Top of SOURCE DATA

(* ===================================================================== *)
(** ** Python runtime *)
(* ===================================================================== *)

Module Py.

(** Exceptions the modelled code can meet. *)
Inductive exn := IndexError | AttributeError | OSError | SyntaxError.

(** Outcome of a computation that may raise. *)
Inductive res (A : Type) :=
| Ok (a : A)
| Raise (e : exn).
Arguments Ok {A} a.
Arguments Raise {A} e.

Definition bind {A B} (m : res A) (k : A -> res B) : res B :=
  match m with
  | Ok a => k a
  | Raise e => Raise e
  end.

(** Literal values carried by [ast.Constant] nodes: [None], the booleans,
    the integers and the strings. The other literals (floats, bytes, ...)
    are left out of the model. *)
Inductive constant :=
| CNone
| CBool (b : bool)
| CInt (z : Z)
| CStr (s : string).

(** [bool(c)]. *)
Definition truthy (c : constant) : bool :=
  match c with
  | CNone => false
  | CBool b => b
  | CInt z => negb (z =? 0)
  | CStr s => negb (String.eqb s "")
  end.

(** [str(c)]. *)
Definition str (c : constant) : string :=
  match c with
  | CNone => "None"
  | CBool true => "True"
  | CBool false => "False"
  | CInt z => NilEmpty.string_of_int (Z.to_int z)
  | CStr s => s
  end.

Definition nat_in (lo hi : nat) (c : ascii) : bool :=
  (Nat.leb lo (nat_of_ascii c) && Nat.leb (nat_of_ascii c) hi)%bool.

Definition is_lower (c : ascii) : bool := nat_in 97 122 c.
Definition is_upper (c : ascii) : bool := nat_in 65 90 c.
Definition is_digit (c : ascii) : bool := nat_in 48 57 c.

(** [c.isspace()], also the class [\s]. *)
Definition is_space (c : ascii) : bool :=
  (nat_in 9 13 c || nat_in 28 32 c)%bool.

Bottom of SOURCE DATA
Top of SOURCE DATA

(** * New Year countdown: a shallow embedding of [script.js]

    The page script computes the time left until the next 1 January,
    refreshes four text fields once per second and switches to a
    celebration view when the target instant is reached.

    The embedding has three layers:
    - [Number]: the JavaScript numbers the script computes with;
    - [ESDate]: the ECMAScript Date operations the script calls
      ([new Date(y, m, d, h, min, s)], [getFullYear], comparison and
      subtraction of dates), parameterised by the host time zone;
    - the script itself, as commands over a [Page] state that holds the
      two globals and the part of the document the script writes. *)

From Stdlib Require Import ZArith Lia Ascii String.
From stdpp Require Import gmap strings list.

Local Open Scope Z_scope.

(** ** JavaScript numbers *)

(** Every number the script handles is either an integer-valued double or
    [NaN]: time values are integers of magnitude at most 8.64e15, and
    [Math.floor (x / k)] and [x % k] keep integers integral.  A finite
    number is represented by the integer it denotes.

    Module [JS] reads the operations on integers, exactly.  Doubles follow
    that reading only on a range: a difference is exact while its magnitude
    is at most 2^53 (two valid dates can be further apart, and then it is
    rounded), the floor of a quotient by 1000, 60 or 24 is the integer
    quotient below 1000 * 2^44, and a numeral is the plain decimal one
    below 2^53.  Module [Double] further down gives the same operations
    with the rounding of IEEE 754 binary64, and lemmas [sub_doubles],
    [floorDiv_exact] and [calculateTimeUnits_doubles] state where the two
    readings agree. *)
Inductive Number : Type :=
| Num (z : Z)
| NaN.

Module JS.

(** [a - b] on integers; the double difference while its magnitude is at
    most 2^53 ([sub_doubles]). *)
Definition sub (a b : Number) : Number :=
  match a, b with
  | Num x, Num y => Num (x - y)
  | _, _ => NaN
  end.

Bottom of SOURCE DATA

▸ **WHAT IS EXPECTED**
Out of the entries above, write out only the lines between the line holding "(** Literal values" and the line holding "Definition str (c", inclusive, each exactly as given.

▸ **RESPONSE**
(** Literal values carried by [ast.Constant] nodes: [None], the booleans,
    the integers and the strings. The other literals (floats, bytes, ...)
    are left out of the model. *)
Inductive constant :=
| CNone
| CBool (b : bool)
| CInt (z : Z)
| CStr (s : string).

(** [bool(c)]. *)
Definition truthy (c : constant) : bool :=
  match c with
  | CNone => false
  | CBool b => b
  | CInt z => negb (z =? 0)
  | CStr s => negb (String.eqb s "")
  end.

(** [str(c)]. *)
Definition str (c : constant) : string :=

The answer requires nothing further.